(* ===== verification/Extract.v ===== *)
(** * jev_extract

    Models [tools/extract.py]: candidates found per field in the caller's order, one choice per field
    that has any, the row of each field, and the two headlines.  The dialect translation and the
    regex executor are parameters ([Matching.find_candidates]). *)
From S2P Require Import Prelude Float64 Text Limits Json Domain Serialize Ids Caps Validation Policy Responses Runtime.
From S2P Require Import Samples ReviewHalf.
From S2P Require Import Matching.
Open Scope Z_scope.

Definition NONE_OF_THEM : text := u "none_of_them".

(** The schema requires [id], [pattern] and [description] of every field. *)
Record RawField := { rf_id : text; rf_pattern : text; rf_description : text; rf_flags : option text }.

Record Args := {
  arg_document : text; arg_fields : list RawField; arg_purpose : option text;
  arg_auto_accept : option float; arg_minimum_margin : option float }.

Definition accept_of (args : Args) : float := or_else (arg_auto_accept args) DEFAULT_CLASSIFY_AUTO_ACCEPT.
Definition margin_of (args : Args) : float := or_else (arg_minimum_margin args) DEFAULT_MINIMUM_MARGIN.

(** ** _Field and _match *)
Record Field := {
  field_id : text; field_key : text; field_pattern : text; field_description : text;
  field_candidates : list text; field_too_long : Z; field_truncated : bool; field_error : option text }.

Definition field_flags (f : Field) : dict value :=
  [(u "candidates_truncated", VBool (field_truncated f)); (u "matches_skipped_too_long", VInt (field_too_long f))].

Definition field_of_match (index : nat) (raw : RawField) (m : FieldMatch) : Field :=
  let '(cs, tl, tr, err) :=
    match m with
    | Refused _ reason => ([], 0, false, Some reason)
    | IsFound f => (found_candidates f, found_too_long f, found_truncated f, None)
    end in
  {| field_id := rf_id raw; field_key := u "f" ++ str_of_nat index; field_pattern := rf_pattern raw;
     field_description := rf_description raw; field_candidates := cs; field_too_long := tl;
     field_truncated := tr; field_error := err |}.

(** ** _result *)
Definition candidate_key (j : nat) : text := u "c" ++ str_of_nat j.

Definition keys_of (f : Field) : list text :=
  (candidate_key <$> seq 0 (length (field_candidates f))) ++ [NONE_OF_THEM].

(** [field.candidates[int(validated.choice[1:])]]: a validated choice other than [NONE_OF_THEM] is
    [c] and an index in range ([chosen_candidate]). *)
Definition candidate_at (f : Field) (choice : text) : text :=
  or_else (field_candidates f !! Z.to_nat (int_of_digits (drop 1 choice))) [].

Definition reason_value (r : option ExtractReasonCode) : value :=
  match r with Some r => VStr (extract_reason_text r) | None => VNone end.

Definition field_evidence (f : Field) (j : option ExtractJudgment) : ExtractFieldEvidence :=
  {| too_long := field_too_long f; truncated := field_truncated f; judgment := j |}.

(** A row without a judgment: no value, and nothing was considered. *)
Definition unasked_row (f : Field) (status : text) (reason : value) (considered : Z) : dict value :=
  [(u "id", VStr (field_id f)); (u "value", VNone); (u "status", VStr status); (u "reason", reason);
   (u "candidates_considered", VInt considered)] ++ field_flags f.

Definition judged_row (f : Field) (a : ChoiceAnswer) (auto_accept minimum_margin : float) : dict value :=
  let gap := margin (Some (probabilities a)) in
  let top := top_probability a in
  let none_matched := bool_decide (choice a = NONE_OF_THEM) in
  let decision := decide_extract_field
    (field_evidence f (Some {| none_matched := none_matched; judged_top := top; judged_gap := gap |}))
    auto_accept minimum_margin in
  [(u "id", VStr (field_id f));
   (u "value", if none_matched then VNone else VStr (candidate_at f (choice a)));
   (u "status", VStr (status_text (status decision))); (u "reason", reason_value (reason decision));
   (u "confidence", opt_float (confidence a)); (u "top_probability", VFloat top); (u "margin", VFloat gap);
   (u "candidates_considered", vnum (length (field_candidates f)))] ++ field_flags f.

* * * *

Problem requirements => All that should be written out is the stretch of lines above between the one holding "Definition field_flags (f" and the one holding "too_long := field_too_long", inclusive, exactly as given.

Final answer =>
Definition field_flags (f : Field) : dict value :=
  [(u "candidates_truncated", VBool (field_truncated f)); (u "matches_skipped_too_long", VInt (field_too_long f))].

Definition field_of_match (index : nat) (raw : RawField) (m : FieldMatch) : Field :=
  let '(cs, tl, tr, err) :=
    match m with
    | Refused _ reason => ([], 0, false, Some reason)
    | IsFound f => (found_candidates f, found_too_long f, found_truncated f, None)
    end in
  {| field_id := rf_id raw; field_key := u "f" ++ str_of_nat index; field_pattern := rf_pattern raw;
     field_description := rf_description raw; field_candidates := cs; field_too_long := tl;
     field_truncated := tr; field_error := err |}.

(** ** _result *)
Definition candidate_key (j : nat) : text := u "c" ++ str_of_nat j.

Definition keys_of (f : Field) : list text :=
  (candidate_key <$> seq 0 (length (field_candidates f))) ++ [NONE_OF_THEM].

(** [field.candidates[int(validated.choice[1:])]]: a validated choice other than [NONE_OF_THEM] is
    [c] and an index in range ([chosen_candidate]). *)
Definition candidate_at (f : Field) (choice : text) : text :=
  or_else (field_candidates f !! Z.to_nat (int_of_digits (drop 1 choice))) [].

Definition reason_value (r : option ExtractReasonCode) : value :=
  match r with Some r => VStr (extract_reason_text r) | None => VNone end.

Definition field_evidence (f : Field) (j : option ExtractJudgment) : ExtractFieldEvidence :=
  {| too_long := field_too_long f; truncated := field_truncated f; judgment := j |}.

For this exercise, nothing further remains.